My role of widow, however ugly it seems to me, is not what defines me in the end. It is part of who I am for this season. In a short time, summer will give way to fall and I will greet the new season with a new person in my life: my son. Throughout all of this experience, I have looked forward to holding him in my arms and teaching him what an incredible man his dad was during his time on earth. At no point in my journey did I ever think I would enter the role of motherhood alone, and I have come to the understanding that even now I am still not alone. I may be the only parent, but I have an entire community of people spanning my school, church, friends and family that are all looking forward to lending a hand and sharing the load. The only parent, but certainly not alone.

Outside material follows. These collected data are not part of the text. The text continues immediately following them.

(** A byte that is not a continuation byte starts a codepoint. *)
Lemma start_is_boundary T :
  Forall scalar T ->
  forall p, 0 <= p < size (toUtf8 T) ->
  continuation (at_ (toUtf8 T) p) = false -> boundary T p.
Proof.
  induction 1 as [ | c T Hc HT IH ]; intros p Hp Hat.
  - cbn in Hp. lia.
  - unfold toUtf8 in *. cbn [flat_map] in *. rewrite size_app in Hp.
    destruct (utf8_encode_shape c Hc) as (b & t & Eg & _ & _ & Ht & _).
    destruct (Z.lt_ge_cases p (size (utf8_encode c))) as [Hlt | Hge].
    + destruct (Z.eq_dec p 0) as [-> | Hne].
      * exists [], (c :: T). split; reflexivity.
      * rewrite Eg in Hat, Hlt.
        rewrite at_group_tail in Hat by (auto; lia). discriminate.
    + rewrite at_app_r in Hat by exact Hge.
      replace p with (size (utf8_encode c) + (p - size (utf8_encode c)))
        by lia.
      apply boundary_cons. apply IH; [ lia | exact Hat ].
Qed.

(** Every position of the array is covered by a codepoint that starts at most
    three bytes before it. *)
Lemma codepoint_start_near T :
  Forall scalar T ->
  forall p, 0 <= p < size (toUtf8 T) ->
  exists q, p - 3 <= q <= p /\ 0 <= q
    /\ continuation (at_ (toUtf8 T) q) = false
    /\ forall r, q < r <= p -> continuation (at_ (toUtf8 T) r) = true.
Proof.
  induction 1 as [ | c T Hc HT IH ]; intros p Hp.
  - cbn in Hp. lia.
  - unfold toUtf8 in *. cbn [flat_map] in *. rewrite size_app in Hp.
    destruct (utf8_encode_shape c Hc) as (b & t & Eg & _ & Hb & Ht & Hlen & _).
    destruct (Z.lt_ge_cases p (size (utf8_encode c))) as [Hlt | Hge].
    + exists 0. rewrite Eg in *. rewrite size_cons in Hlt.
      unfold size in Hlt. repeat split; try lia.
      * exact Hb.
      * intros r Hr. apply at_group_tail; [ exact Ht | ].
        rewrite size_cons. unfold size. lia.
    + destruct (IH (p - size (utf8_encode c))) as (q & Hq & Hq0 & Hat & Hall);
        [ lia | ].
      exists (size (utf8_encode c) + q).
      pose proof (size_nonneg (utf8_encode c)).
      repeat split; try lia.
      * rewrite at_app_r by lia.
        replace (size (utf8_encode c) + q - size (utf8_encode c)) with q
          by lia.
        exact Hat.
      * intros r Hr. rewrite at_app_r by lia. apply Hall. lia.
Qed.

(** A boundary followed by an ASCII byte is followed by another boundary. *)
Lemma boundary_after_ascii T p :
  Forall scalar T -> boundary T p -> p < size (toUtf8 T) ->
  at_ (toUtf8 T) p < 128 -> boundary T (p + 1).
Proof.
  intros HT (A & B & -> & <-) Hp Hat.
  rewrite toUtf8_app, size_app in Hp.
  rewrite toUtf8_app, at_app_r, Z.sub_diag in Hat by lia.
  destruct B as [ | c B ]; [ cbn in Hp; lia | ].
  apply Forall_app in HT. destruct HT as [_ HB].
  inversion HB as [ | ? ? Hc _ ]; subst.
  destruct (utf8_encode_shape c Hc) as (b & t & Eg & _ & _ & _ & _ & Hone).
  unfold toUtf8 in Hat. cbn [flat_map] in Hat. rewrite Eg in Hat.
  cbn in Hat. specialize (Hone Hat). subst t.
  exists (A ++ [c]), B. split.
  - rewrite <- app_assoc. reflexivity.
  - rewrite toUtf8_app, size_app. unfold toUtf8 at 2. cbn [flat_map].
    rewrite Eg. reflexivity.
Qed.

(** Two boundaries in order cut out the encoding of a piece of the text. *)
Lemma boundary_between T1 T2 p :
  boundary (T1 ++ T2) p -> size (toUtf8 T1) <= p ->
  exists Tm T2', T2 = Tm ++ T2' /\ p = size (toUtf8 T1) + size (toUtf8 Tm).
Proof.
  intros (A & B & E & <-) Hle.
  revert A E Hle. induction T1 as [ | c T1 IH ]; intros A E Hle.
  - exists A, B. split; [ exact E | reflexivity ].
  - destruct A as [ | a A ].
    + cbn in Hle. apply (toUtf8_empty (c :: T1)) in Hle. discriminate.
    + cbn [app] in E. injection E as -> E.
      unfold toUtf8 in *. cbn [flat_map] in *. rewrite !size_app in Hle.
      destruct (IH A E) as (Tm & T2' & -> & Hp); [ lia | ].
      exists Tm, T2'. split; [ reflexivity | ].
      rewrite !size_app. lia.
Qed.

(** ** The two backward searches *)

Section Searches.

Variable a : QByteArray.
Hypothesis a_ok : Forall byte_ok a.

Lemma findCodepointStart_found n p q :
  q <= p -> p - q < Z.of_nat n ->
  continuation (at_ a q) = false ->
  (forall r, q < r <= p -> continuation (at_ a r) = true) ->
  findCodepointStart a n p = q.
Proof.
  revert p. induction n as [ | n IH ]; intros p Hqp Hn Hq Hr; [ lia | ].
  cbn [findCodepointStart]. rewrite masked_continuation by (apply at_ok, a_ok).
  destruct (Z.eq_dec p q) as [-> | Hne].
  - rewrite Hq. reflexivity.
  - rewrite Hr by lia. apply IH; try lia; auto.
    intros r Hr'. apply Hr. lia.
Qed.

On the day of my husband’s funeral, I could barely take in the people in attendance – some guess there were over one thousand. My heart lifts to think of the people who care enough to step out of their comfortable lives and into the shoes of someone hurting, to reach out and help someone through a breathtaking, life-altering change. To embrace life after a shattering loss is a risk of the most daring kind, and one I am thankful people have helped me take.
Now, three months after my husband’s death, I am looking to my future instead of behind me. I carry with me memories of my time with my sweet husband and our life together that I will treasure until I leave this earth, ones I will use to inspire my son. But the dreaming has timidly made its way to the front of my mind. Dreaming that looks to a future of helping people and changing lives, traveling the world and offering a hand to those who need it, as so many people have done for me.
I did finally manage to check the box in front of the word “widow” that day at my doctor’s office, but I know my life does not stop there. This season will flourish and pass, just like other seasons, and its sadness will fade when my son opens his eyes to see the world for the first time. Life will be full of wonder for me again as I see things through the brand new eyes of my precious little boy.